Une équipe médicale se rend dans une salle de chirurgie.

Photo : iStock

Alain Rochefort

Trois griefs syndicaux ont été déposés vendredi matin pour de nombreux cas de harcèlement psychologique et organisationnel envers des professionnels de la santé de Québec.

Les abus des heures supplémentaires obligatoires (TSO) seraient devenus monnaie courante dans les établissements de santé de la Capitale-Nationale. Au point où ce serait même devenu un modèle de gestion, selon les dénonciations des syndicats affiliés au CHU de Québec, au CIUSSS de la Capitale-Nationale et à l’IUCPQ.

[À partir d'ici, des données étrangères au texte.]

(* ===== verification/Output.v ===== *)
(** * Output: [src/src/output/sarif.rs] and the line of [terminal.rs]

    Byte offsets become line and column numbers, results are deduplicated
    by (path, start line, issue) and turned into SARIF results.  The SARIF
    builders and the JSON serializer are library code: the model stops at
    the record of the values the builders are given. *)

From Stdlib Require Import Ascii.
From stdpp Require Import base numbers gmap strings list.
From S2P Require Import Prelude Text Result Chain.

(** [byte_to_line]: 0-based line number. *)
Definition byte_to_line {E : Type} (source : string) (byte_offset : nat) : res E nat :=
  let* s := slice source 0 (byte_offset `min` String.length source) in
  Ok (count_char nl s).

(** [byte_to_column]: 1-based column number. *)
Definition byte_to_column {E : Type} (source : string) (byte_offset : nat) : res E nat :=
  let clamped := byte_offset `min` String.length source in
  let* s := slice source 0 clamped in
  match rfind_char nl s with
  | Some last_newline => checked_sub clamped last_newline
  | None => Ok (clamped + 1)
  end.

(** The line [print_terminal] prints: 1-based, without clamping. *)
Definition terminal_line {E : Type} (c : ResultsCtx) : res E nat :=
  let* s := slice (source c) 0 (start_offset (result c)) in
  Ok (count_char nl s + 1).

Record OutputResults := mkOut {
  o_query_index : nat;
  o_path : string;
  o_reason : string;
  o_issue : string;
  start_line : Z;
  start_column : Z;
  end_line : Z;
  end_column : Z;
}.

Definition to_output {E : Type} (r : ResultsCtx) : res E OutputResults :=
  let s := start_offset (result r) in
  let e := rend (function_range (result r)) in
  let* sl := byte_to_line (source r) s in
  let* sc := byte_to_column (source r) s in
  let* el := byte_to_line (source r) e in
  let* ec := byte_to_column (source r) e in
  Ok (mkOut (query_index r) (path r) (reason r) (issue r)
        (Z.of_nat sl) (Z.of_nat sc) (Z.of_nat el) (Z.of_nat ec)).

Definition dedup_key (o : OutputResults) : string * Z * string := (o_path o, start_line o, o_issue o).

(** [if seen.insert(key) { unique_results.push(result) }] *)
Fixpoint dedup_results (seen : gset (string * Z * string)) (l : list OutputResults)
    : list OutputResults :=
  match l with
  | [] => []
  | r :: l =>
      if decide (dedup_key r ∈ seen) then dedup_results seen l
      else r :: dedup_results ({[dedup_key r]} ∪ seen) l
  end.

(** The values a SARIF result is built from. *)
Record SarifResult := mkSarif {
  rule_id : string;
  rule_index : Z;
  message : string;
  uri : string;
  region : Z * Z * Z * Z;
}.

Definition to_sarif (r : OutputResults) : SarifResult :=
  mkSarif (o_issue r) (Z.of_nat (o_query_index r)) (o_reason r) (o_path r)
    (start_line r, start_column r, end_line r, end_column r).

(** The results of [generate_sarif] and the match count it prints. *)
Definition generate_sarif {E : Type} (results : list ResultsCtx)
    : res E (list SarifResult * nat) :=
  let* out := res_mapM to_output results in
  let rs := to_sarif <$> dedup_results ∅ out in
  Ok (rs, length rs).

(** ** Line and column determine the offset *)

(** Offset of the first byte of line [n]. *)
Fixpoint line_start (lines : list string) (n : nat) {struct n} : nat :=
  match n, lines with
  | S n, l :: lines => String.length l + 1 + line_start lines n
  | _, _ => 0
  end.

Lemma split_char_cons c s : exists w ws, split_char c s = w :: ws.
Proof.
  induction s as [|d s (w & ws & IH)]; cbn; [eauto|].
  destruct (Ascii.eqb c d); [eauto|]. rewrite IH. eauto.
Qed.

Lemma rfind_char_bound c s i : rfind_char c s = Some i -> i < String.length s.
Proof.
  revert i. induction s as [|d s IH]; intros i; cbn; [done|].
  destruct (rfind_char c s) as [j|]; [intros [= <-]; specialize (IH j eq_refl); lia|].
  destruct (Ascii.eqb c d); [intros [= <-]; lia|done].
Qed.

(** Column of a prefix: what follows its last newline. *)
Definition column_of (s : string) : nat :=
  match rfind_char nl s with
  | Some i => String.length s - i
  | None => String.length s + 1
  end.

Lemma rfind_none_count c s : rfind_char c s = None <-> count_char c s = 0.
Proof.
  induction s as [|d s IH]; cbn; [done|].
  destruct (rfind_char c s) as [i|], (Ascii.eqb c d); cbn; split; intros H;
    first [done | by apply IH in H | by apply IH].
Qed.

(** The start of line [count] of a text, plus the column of a prefix with
    that many newlines, is the length of the prefix. *)
Lemma line_column_prefix p s :
  line_start (split_char nl (p +:+ s)) (count_char nl p) + column_of p = String.length p + 1.
Proof.
  induction p as [|c p IH]; [done|].
  unfold column_of in *. cbn [String.append split_char count_char rfind_char String.length].
  destruct (Ascii.eqb nl c) eqn:Ec.
  - cbn [plus line_start]. destruct (rfind_char nl p) as [i|] eqn:Er; cbn; lia.
  - cbn [plus]. destruct (split_char_cons nl (p +:+ s)) as (w & ws & Hw).
    change (String c p +:+ s) with (String c (p +:+ s)). 
    destruct (rfind_char nl p) as [i|] eqn:Er.
    + rewrite Hw in *. pose proof (rfind_char_bound _ _ _ Er).
      destruct (count_char nl p) as [|k] eqn:Ek.
      { apply rfind_none_count in Ek. congruence. }
      cbn [line_start] in *. cbn. lia.
    + apply rfind_none_count in Er as Ek. rewrite Ek in *. rewrite Hw in *. cbn in *. lia.
Qed.

Lemma substring_split (s : string) n :
  n <= String.length s ->
  exists t, s = String.substring 0 n s +:+ t /\ String.length (String.substring 0 n s) = n.
Proof.
  revert n. induction s as [|c s IH]; intros [|n] Hn; cbn in *; try lia.
  - by exists "".
  - by exists (String c s).
  - destruct (IH n) as (t & Ht & Hl); [lia|]. exists t. by rewrite Hl, <-Ht.
Qed.

Lemma slice_prefix {E} (s : string) n :
  is_char_boundary s 0 = true -> n <= String.length s -> is_char_boundary s n = true ->
  slice (E:=E) s 0 n = Ok (String.substring 0 n s).
Proof.
  intros H0 Hn Hb. unfold slice. rewrite H0, Hb, (proj2 (Nat.leb_le _ _) Hn). cbn.
  by rewrite Nat.sub_0_r.
Qed.

(** A byte offset a node can have. *)
Definition valid_offset (source : string) (off : nat) : Prop :=
  is_char_boundary source 0 = true /\ off <= String.length source /\
  is_char_boundary source off = true.

#[export] Instance valid_offset_dec source off : Decision (valid_offset source off).
Proof. unfold valid_offset. apply _. Defined.

Lemma byte_position {E} source off :
  valid_offset source off ->
  exists l c, byte_to_line (E:=E) source off = Ok l /\ byte_to_column (E:=E) source off = Ok c /\
    slice (E:=E) source 0 off = Ok (String.substring 0 off source) /\
    l = count_char nl (String.substring 0 off source) /\ 1 <= c /\
    line_start (split_char nl source) l + c = off + 1.
Proof.
  intros (H0 & Hle & Hb). unfold byte_to_line, byte_to_column.
  rewrite Nat.min_l, slice_prefix by done. cbn [res_bind].
  destruct (substring_split source off Hle) as (t & Ht & Hlen).
  set (p := String.substring 0 off source) in *.
  pose proof (line_column_prefix p t) as Hp. rewrite <-Ht, Hlen in Hp. unfold column_of in Hp.
  destruct (rfind_char nl p) as [i|] eqn:Hi.
  - pose proof (rfind_char_bound _ _ _ Hi). unfold checked_sub.
    rewrite (proj2 (Nat.leb_le _ _)) by lia.
    exists (count_char nl p), (off - i). repeat split; [lia|]. by rewrite Hlen in Hp.
  - exists (count_char nl p), (off + 1). repeat split; [lia|]. by rewrite Hlen in Hp.
Qed.

(** The offsets of a result lie in its source. *)
Definition ctx_offsets (c : ResultsCtx) : Prop :=
  valid_offset (source c) (start_offset (result c)) /\
  valid_offset (source c) (rend (function_range (result c))).

#[export] Instance ctx_offsets_dec c : Decision (ctx_offsets c).
Proof. unfold ctx_offsets. apply _. Defined.

(** [region] locates a result: both ends are given as a 0-based line and a
    1-based column from which the byte offset can be recomputed. *)
Definition locates (c : ResultsCtx) (r : Z * Z * Z * Z) : Prop :=
  let lines := split_char nl (source c) in
  let '(sl, sc, el, ec) := r in
  (1 <= sc /\ 1 <= ec /\ 0 <= sl /\ 0 <= el /\
   Z.of_nat (line_start lines (Z.to_nat sl)) + sc = Z.of_nat (start_offset (result c)) + 1 /\
   Z.of_nat (line_start lines (Z.to_nat el)) + ec =
     Z.of_nat (rend (function_range (result c))) + 1)%Z.

Definition out_region (o : OutputResults) : Z * Z * Z * Z :=
  (start_line o, start_column o, end_line o, end_column o).

Lemma to_output_spec {E} c :
  ctx_offsets c ->
  exists o, to_output (E:=E) c = Ok o /\ locates c (out_region o) /\
    terminal_line (E:=E) c = Ok (Z.to_nat (start_line o) + 1) /\
    o_path o = path c /\ o_issue o = issue c /\ o_query_index o = query_index c.
Proof.
  intros [Hs He]. unfold to_output, terminal_line.
  destruct (byte_position (E:=E) _ _ Hs) as (sl & sc & -> & -> & -> & Hsl & Hsc1 & Hsc).
  destruct (byte_position (E:=E) _ _ He) as (el & ec & -> & -> & _ & _ & Hec1 & Hec).
  cbn. eexists. split; [done|]. cbn. rewrite !Nat2Z.id, <-Hsl.
  split; [|done]. repeat split; lia.
Qed.

Lemma dedup_results_spec seen l :
  sublist (dedup_results seen l) l /\
  NoDup (dedup_key <$> dedup_results seen l) /\
  Forall (fun o => dedup_key o ∉ seen) (dedup_results seen l) /\
  forall o, o ∈ l -> dedup_key o ∉ seen -> dedup_key o ∈ dedup_key <$> dedup_results seen l.
Proof.
  revert seen. induction l as [|r l IH]; intros seen; cbn.
  { repeat split; try constructor. by intros o ?%not_elem_of_nil. }
  case_decide as Hin.
  - destruct (IH seen) as (H1 & H2 & H3 & H4). split; [by constructor|]. do 2 (split; [done|]).
    intros o [->|Ho]%elem_of_cons Hs; [done|auto].
  - destruct (IH ({[dedup_key r]} ∪ seen)) as (H1 & H2 & H3 & H4).
    split; [by constructor|]. cbn. split; [|split].
    + constructor; [|done]. intros (o & Ho & Hin')%list_elem_of_fmap.
      rewrite Forall_forall in H3. specialize (H3 o Hin'). cbn beta in H3.
      rewrite not_elem_of_union, not_elem_of_singleton, <-Ho in H3. tauto.
    + constructor; [done|]. eapply Forall_impl; [exact H3|]. intros o.
      cbn beta. rewrite not_elem_of_union. tauto.
    + intros o Ho Hs. rewrite elem_of_cons.
      destruct (decide (dedup_key o = dedup_key r)); [by left|right].
      apply elem_of_cons in Ho as [->|Ho]; [done|]. apply H4; [done|].
      by rewrite not_elem_of_union, not_elem_of_singleton.
Qed.

Lemma res_mapM_forall2 {E A B} (f : A -> res E B) (P : A -> B -> Prop) l :
  Forall (fun a => exists b, f a = Ok b /\ P a b) l ->
  exists bs, res_mapM f l = Ok bs /\ Forall2 P l bs.
Proof.
  induction 1 as [|a l (b & Hb & HP) _ (bs & Hbs & HF)]; [by exists []|].
  exists (b :: bs). cbn. rewrite Hb. cbn. rewrite Hbs. split; [done|by constructor].
Qed.

Lemma generate_sarif_ok {E} cs :
  Forall ctx_offsets cs ->
  exists out, res_mapM (to_output (E:=E)) cs = Ok out /\
    Forall2 (fun c o => locates c (out_region o) /\
      terminal_line (E:=E) c = Ok (Z.to_nat (start_line o) + 1) /\
      o_path o = path c /\ o_issue o = issue c /\ o_query_index o = query_index c) cs out /\
    generate_sarif (E:=E) cs = Ok (to_sarif <$> dedup_results ∅ out, length (dedup_results ∅ out)).
Proof.
  intros Hcs. destruct (res_mapM_forall2 (to_output (E:=E)) (fun c o => locates c (out_region o) /\
      terminal_line (E:=E) c = Ok (Z.to_nat (start_line o) + 1) /\
      o_path o = path c /\ o_issue o = issue c /\ o_query_index o = query_index c) cs) as (out & Hout & HF).
  { eapply Forall_impl; [exact Hcs|]. intros c Hc. by apply to_output_spec. }
  exists out. do 2 (split; [done|]). unfold generate_sarif. rewrite Hout. cbn.
  by rewrite length_fmap.
Qed.

(** C34. SARIF positions and deduplication: for results whose ranges lie in
    their sources, the report is produced; every entry comes from a result
    whose start and end offsets can be recomputed from the entry's lines and
    columns (lines counted from 0, columns from 1); no two entries share
    path, start line and issue; and every result is represented by an entry
    with its path, start line and issue. *)
Theorem generate_sarif_locates {E} (cs : list ResultsCtx) :
  Forall ctx_offsets cs ->
  exists rs n, generate_sarif (E:=E) cs = Ok (rs, n) /\ n = length rs /\
    (forall r, r ∈ rs -> exists c, c ∈ cs /\ locates c (region r) /\
       uri r = path c /\ rule_id r = issue c /\ rule_index r = Z.of_nat (query_index c)) /\
    NoDup ((fun r => (uri r, (region r).1.1.1, rule_id r)) <$> rs) /\
    (forall c, c ∈ cs -> exists r, r ∈ rs /\ uri r = path c /\ rule_id r = issue c /\
       terminal_line (E:=E) c = Ok (Z.to_nat (region r).1.1.1 + 1)).
Proof.
  intros Hcs. destruct (generate_sarif_ok (E:=E) cs Hcs) as (out & _ & HF & Hgen).
  destruct (dedup_results_spec ∅ out) as (Hsub & Hnd & _ & Hcov).
  exists (to_sarif <$> dedup_results ∅ out), (length (dedup_results ∅ out)).
  split; [done|]. split; [by rewrite length_fmap|]. split; [|split].
  - intros r (o & -> & Ho)%list_elem_of_fmap.
    apply (elem_of_sublist _ out) in Ho; [|done]. apply list_elem_of_lookup in Ho as [i Hi].
    destruct (Forall2_lookup_r _ _ _ _ _ HF Hi) as (c & Hc & Hl & _ & Hp & Hs & Hq).
    exists c. split; [by eapply list_elem_of_lookup_2|]. cbn. rewrite Hq. done.
  - rewrite <-list_fmap_compose. exact Hnd.
  - intros c Hc. apply list_elem_of_lookup in Hc as [i Hi].
    destruct (Forall2_lookup_l _ _ _ _ _ HF Hi) as (o & Ho & _ & Ht & Hp & Hs & _).
    assert (dedup_key o ∈ dedup_key <$> dedup_results ∅ out) as (o' & Hk & Ho')%list_elem_of_fmap.
    { apply Hcov; [by eapply list_elem_of_lookup_2|apply not_elem_of_empty]. }
    exists (to_sarif o'). split; [apply list_elem_of_fmap; by exists o'|].
    injection Hk as Hk1 Hk2 Hk3. cbn. rewrite <-Hk1, <-Hk2, <-Hk3. auto.
Qed.

Definition sarif_source : string := "int f;" +:+ nl_str +:+ "g();" +:+ nl_str.
Definition sarif_ctx : ResultsCtx :=
  mkCtx 0 "x.c" sarif_source (mkQR [mkCapture (Range 7 11) 0 0] ∅ (Range 7 11)) "r" "i".

Lemma generate_sarif_locates_witness :
  exists rs n, generate_sarif (E:=Empty_set) [sarif_ctx; sarif_ctx] = Ok (rs, n) /\ n = length rs.
Proof.
  destruct (generate_sarif_locates (E:=Empty_set) [sarif_ctx; sarif_ctx]) as (rs & n & H & Hn & _).
  - by_decide.
  - exists rs, n. split; assumption.
Defined.

(** Off by one between the two outputs: for the same result the start
    line written to SARIF, which counts from 1, is one less than the line
    printed on the terminal; a match on the first line of a file is
    reported with start line 0. *)
Theorem sarif_line_is_zero_based {E} (c : ResultsCtx) :
  ctx_offsets c ->
  exists o, to_output (E:=E) c = Ok o /\
    terminal_line (E:=E) c = Ok (Z.to_nat (start_line o) + 1) /\
    (count_char nl (String.substring 0 (start_offset (result c)) (source c)) = 0 ->
     start_line o = 0%Z).
Proof.
  intros Hc. destruct (to_output_spec (E:=E) c Hc) as (o & Ho & Hl & Ht & _).
  exists o. do 2 (split; [done|]). intros H0.
  destruct Hc as [Hs _]. unfold terminal_line in Ht.
  destruct (byte_position (E:=E) _ _ Hs) as (l & cc & _ & _ & Hsl & _).
  rewrite Hsl in Ht. cbn in Ht. injection Ht as Ht.
  unfold locates, out_region in Hl. destruct Hl as (_ & _ & Hl & _). lia.
Qed.

Lemma sarif_line_is_zero_based_witness :
  exists o, to_output (E:=Empty_set) sarif_ctx = Ok o /\
    terminal_line (E:=Empty_set) sarif_ctx = Ok (Z.to_nat (start_line o) + 1).
Proof.
  destruct (sarif_line_is_zero_based (E:=Empty_set) sarif_ctx) as (o & H1 & H2 & _).
  - by_decide.
  - exists o. split; assumption.
Defined.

« Depuis trop longtemps, les employeurs obligent nos membres à faire des heures supplémentaires obligatoires de façon récurrente à tel point que c’est devenu leur principal mode de gestion. Pourtant, ce recours ne devrait être utilisé que pour des situations urgentes ou exceptionnelles », déplorent les chefs syndicaux qui ont uni leur voix, vendredi matin.

Les syndicats estiment qu’il s’agit de « violence organisationnelle » en raison du caractère quotidien de telles mesures.

Les professionnels en soins de la région de Québec en ont assez et veulent pouvoir faire une journée normale de travail.

les chefs syndicaux affiliés au CHU de Québec, au CIUSSS de la Capitale-Nationale et à l’IUCPQ

Trop de patients?

Les syndicats affirment également recevoir des plaintes de leurs membres parce qu'ils doivent soigner un nombre beaucoup trop élevé de patients. Les absences non remplacées sont souvent à l’origine de ces directives, mentionnent les chefs syndicaux.

Des employés se plaignent également de devoir accomplir des tâches normalement effectuées par un employé qui possède un autre titre d’emploi.

Ensemble, les trois syndicats représentent environ 10 000 infirmières, inhalothérapeutes et perfusionnistes cliniques.

24 h sans temps supplémentaire obligatoire

À 16 h vendredi, pendant 24 heures, la Fédération interprofessionnelle de la santé du Québec (FIQ) amorçait la deuxième journée nationale sans heures supplémentaires obligatoires pour le personnel de la santé au Québec. Elle espère réduire au maximum le recours systématique aux heures supplémentaires.

La FIQ presse Québec de mettre en place des solutions.

Par courriel, le ministère de la Santé souligne queles établissements ont déployé des plans d’action pour maintenir la prestation de service à la population, lors de la journée sans TSO [temps supplémentaire obligatoire] décrétée par la FIQ débutant à 16h le 15 novembre.

Il rappelle que le temps supplémentaire obligatoire demeure le dernier recours des établissements pour combler les absences et éviter les bris de services.